For Slavova, helping the students gives her a sense of personal fulfillment. 

“I love working with the kids, discovering their talents and steering them in the right direction,” she said.

“These kids are serious students,” she continued. “They want to please; they are single-minded in their goal to succeed. You have to prove yourself here if you come from another country. I still feel that way myself. You never quite belong, no matter how well you assimilate.”

Slavova and her family faced a similar challenge after they immigrated.

Slavova’s father never really relaxed in his new home, she said - especially after his friend, dissident writer Georgi Markov, was assassinated following his defection to England in 1978.  Markov died after being jabbed with an umbrella tip that contained a lethal poison.

“My dad was paranoid, scared. It did not make for a great childhood,” she said. “In Bulgaria our phone was tapped, our letters read. Mom was often called to the police station. She would be told that my dad was a spy working for the U.S. Dad was charged by the government as an enemy of the people.”

Slavova’s father had a job at the Smithsonian Institution, working on Eastern European folklore. He later worked for the Voice of America, and eventually had his own interview program. He was a well known author in Bulgaria.

 “His whole mission was to save what was beautiful in Bulgarian culture,” Slavova said.

Slavova's mother died in 1983 at age 36. Her father died in 2010 at age 80. 

“My childhood is like a movie in my head,” she said. “The defection blew my parents apart. Mom's dad, interestingly, belonged to the Communist Party. He was a surgeon and neighborhood celebrity. He was able to help people with his connections.”

When Slavova was in graduate school, she met her husband David Greene, who grew up on Mt. Pleasant Avenue in Mt. Airy -  two blocks from the Greene Street block where the family now lives.

The couple attended Bank Street College of Education in New York City where they earned master's degrees and welcomed their first child while living in an apartment in the East Village. They moved to Mt. Airy in 2000 to be close to Greene's family.
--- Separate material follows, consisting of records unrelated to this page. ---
(** X4.  Which classified errors end a retry at once.  An error that
    the OpenAI handler classified is not retried exactly when it is not
    a timeout and carries a response with a status from 400 to 499 other
    than 429; for the ElevenLabs handler the status 402 is excepted as
    well.  Timeouts, network errors, rate limits, server errors and
    errors without a response are retried. *)
Theorem classified_errors_not_retried (error : JsError) :
  (nonRetryable (ThrownAPIError (handleOpenAIError error)) = true
   ↔ name error ≠ "AbortError"
     ∧ ∃ st, statusOf error = Some st ∧ 400 ≤ st < 500 ∧ st ≠ 429)
  ∧ (nonRetryable (ThrownAPIError (handleElevenLabsError error)) = true
     ↔ name error ≠ "AbortError"
       ∧ ∃ st, statusOf error = Some st ∧ 400 ≤ st < 500 ∧ st ≠ 429 ∧ st ≠ 402).
Proof.
  unfold handleOpenAIError, handleElevenLabsError, statusOf, nonRetryable.
  destruct error as [nm msg [[st d]|] req]; cbn [name response message request].
  - destruct (String.eqb nm "AbortError") eqn:Hab.
    + apply String.eqb_eq in Hab. split; (split; [done | by intros [? _]]).
    + apply String.eqb_neq in Hab.
      cbn [status data fmap option_fmap option_map]. split.
      * destruct (Z.eqb_spec st 401) as [->|H401]; cbn [type].
        { split; [intros _; split; [done|]; exists 401; split; [done | lia] | done]. }
        destruct (Z.eqb_spec st 429) as [->|H429]; cbn [type].
        { split; [done | intros [_ (st & [= <-] & _ & ?)]; lia]. }
        rewrite classifyHttpError_nonRetryable, bool_decide_eq_true. split.
        -- intros ?. split; [done|]. exists st. split; [done | lia].
        -- intros [_ (st' & [= <-] & ? & ?)]. lia.
      * destruct (Z.eqb_spec st 401) as [->|H401]; cbn [type].
        { split; [intros _; split; [done|]; exists 401; split; [done | lia] | done]. }
        destruct (Z.eqb_spec st 429) as [->|H429]; cbn [type].
        { split; [done | intros [_ (st & [= <-] & _ & ? & _)]; lia]. }
        destruct (Z.eqb_spec st 402) as [->|H402]; cbn [type].
        { split; [done | intros [_ (st & [= <-] & _ & _ & ?)]; lia]. }
        rewrite classifyHttpError_nonRetryable, bool_decide_eq_true. split.
        -- intros ?. split; [done|]. exists st. split; [done | lia].
        -- intros [_ (st' & [= <-] & ? & ? & ?)]. lia.
  - destruct (String.eqb nm "AbortError") eqn:Hab.
    + apply String.eqb_eq in Hab. split; (split; [done | by intros [? _]]).
    + destruct req; cbn [type fmap option_fmap option_map];
        split; (split; [done | by intros [_ (? & ? & _)]]).
Qed.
“We love walking to Kitchens Lane and then to Valley Green Inn,” said Slavova, who has been teaching at GFS for 10 years in addition to her work with ISP. 

A stay-at-home mom for 12 years, she also ran an art camp. Greene, who went to Penn Charter and Yale University, did social work for two years and has been teaching for 24 years.
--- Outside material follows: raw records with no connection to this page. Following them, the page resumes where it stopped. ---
(** * website/models.py: the persistence schema of the tuning web service

    The Django models of [src/website/models.py] as a relational store with
    explicit state passing: every table is a list of rows, a foreign key is
    the primary key of the row it points to, and a method that writes to the
    database is a function from stores to stores.  The two view helpers and
    the three [clean_fields] overrides are functions into an error monad
    whose errors are the Python exceptions the code can raise. *)

From stdpp Require Import gmap strings list fin_maps pretty.
From Stdlib Require Import ZArith Lia.
From Stdlib Require PrimFloat SpecFloat FloatOps.

Set Warnings "-register-all".
Local Open Scope Z_scope.

(** ** Rows

    One record per model class, with the primary key Django adds ([pk]), the
    foreign keys, and the columns some method of the file reads.  The
    remaining columns (descriptions, time stamps, latencies) are plain data
    that no method touches. *)

Module KnobCatalog.
Record t := mk {
  pk : Z;
  dbms : Z;
  name : string;
  vartype : Z;
  tunable : bool
}.
End KnobCatalog.

Module MetricCatalog.
Record t := mk {
  pk : Z;
  dbms : Z;
  name : string;
  vartype : Z;
  metric_type : Z
}.
End MetricCatalog.

Module Project.
Record t := mk {
  pk : Z;
  user : Z;
  name : string
}.
End Project.

Module Application.
Record t := mk {
  pk : Z;
  user : Z;
  name : string;
  hardware : Z;
  project : Z
}.
End Application.

Module BenchmarkConfig.
Record t := mk {
  pk : Z;
  application : Z;
  name : string;
  time : Z
}.
End BenchmarkConfig.

Module DBConf.
Record t := mk {
  pk : Z;
  application : Z;
  name : string;
  configuration : string;
  dbms : Z
}.
End DBConf.

Module DBMSMetrics.
Record t := mk {
  pk : Z;
  application : Z;
  name : string;
  execution_time : Z;
  configuration : string;
  dbms : Z
}.
End DBMSMetrics.

Module Result.
Record t := mk {
  pk : Z;
  application : Z;
  dbms : Z;
  benchmark_config : Z;
  dbms_config : Z;
  dbms_metrics : Z
}.
End Result.

Module ResultData.
Record t := mk {
  pk : Z;
  dbms : Z;
  hardware : Z;
  result : Z
}.
End ResultData.

Module Task.
Record t := mk {
  pk : Z;
  taskmeta_id : string;
  result : Z
}.
End Task.

Module Statistics.
Record t := mk {
  pk : Z;
  result : Z;
  time : Z
}.
End Statistics.

(** ** The store *)

(** The model classes whose rows a deletion started at a [Project] or an
    [Application] can reach. *)
Inductive Model :=
| MProject | MApplication | MBenchmarkConfig | MDBConf | MDBMSMetrics
| MResult | MResultData | MTask | MStatistics.

(** The tables, and a journal of the rows removed so far, oldest first: the
    journal is what makes "before" observable. *)
Record DB := mkDB {
  knobcatalog : list KnobCatalog.t;
  metriccatalog : list MetricCatalog.t;
  projects : list Project.t;
  applications : list Application.t;
  benchmarkconfigs : list BenchmarkConfig.t;
  dbconfs : list DBConf.t;
  dbmsmetrics : list DBMSMetrics.t;
  results : list Result.t;
  resultdata : list ResultData.t;
  tasks : list Task.t;
  statistics : list Statistics.t;
  journal : list (Model * Z)
}.

(** ** [models.Model.delete]: Django's deletion collector

    Every foreign key of the file is declared as [models.ForeignKey(Target)]
    with no [on_delete], the form of the Django versions whose default is
    [CASCADE].  The base [delete] the overrides end with therefore gathers the
    instance together with every row that points to a gathered row, and
    removes them all, the rows that point before the rows pointed to.  The
    cascade follows the foreign keys only: it does not call the [delete]
    overrides of the rows it gathers. *)

(** The primary keys gathered, per model. *)
Record Collector := mkCollector {
  c_projects : list Z;
  c_applications : list Z;
  c_benchmarkconfigs : list Z;
  c_dbconfs : list Z;
  c_dbmsmetrics : list Z;
  c_results : list Z;
  c_resultdata : list Z;
  c_tasks : list Z;
  c_statistics : list Z
}.

(** The collector holding the one instance [delete] was called on. *)
Definition instance (m : Model) (k : Z) : Collector :=
  let only (m' : Model) : list Z :=
    match m, m' with
    | MProject, MProject | MApplication, MApplication
    | MBenchmarkConfig, MBenchmarkConfig | MDBConf, MDBConf
    | MDBMSMetrics, MDBMSMetrics | MResult, MResult
    | MResultData, MResultData | MTask, MTask
    | MStatistics, MStatistics => [k]
    | _, _ => []
    end in
  {| c_projects := only MProject;
     c_applications := only MApplication;
     c_benchmarkconfigs := only MBenchmarkConfig;
     c_dbconfs := only MDBConf;
     c_dbmsmetrics := only MDBMSMetrics;
     c_results := only MResult;
     c_resultdata := only MResultData;
     c_tasks := only MTask;
     c_statistics := only MStatistics |}.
In 2006, Slavova and Greene and their three young children moved to New Zealand, where they lived for four years while Greene earned a second master's degree.

“I felt very removed in Auckland,” Slavova said. “The people there were friendly but reserved, rigid, insular.” The couple/family eventually returned to their beloved Mt. Airy. “There is so much variety of people in the U.S. - different ethnicities, races, religions, nationalities,” Slavova said, “That's a great thing.”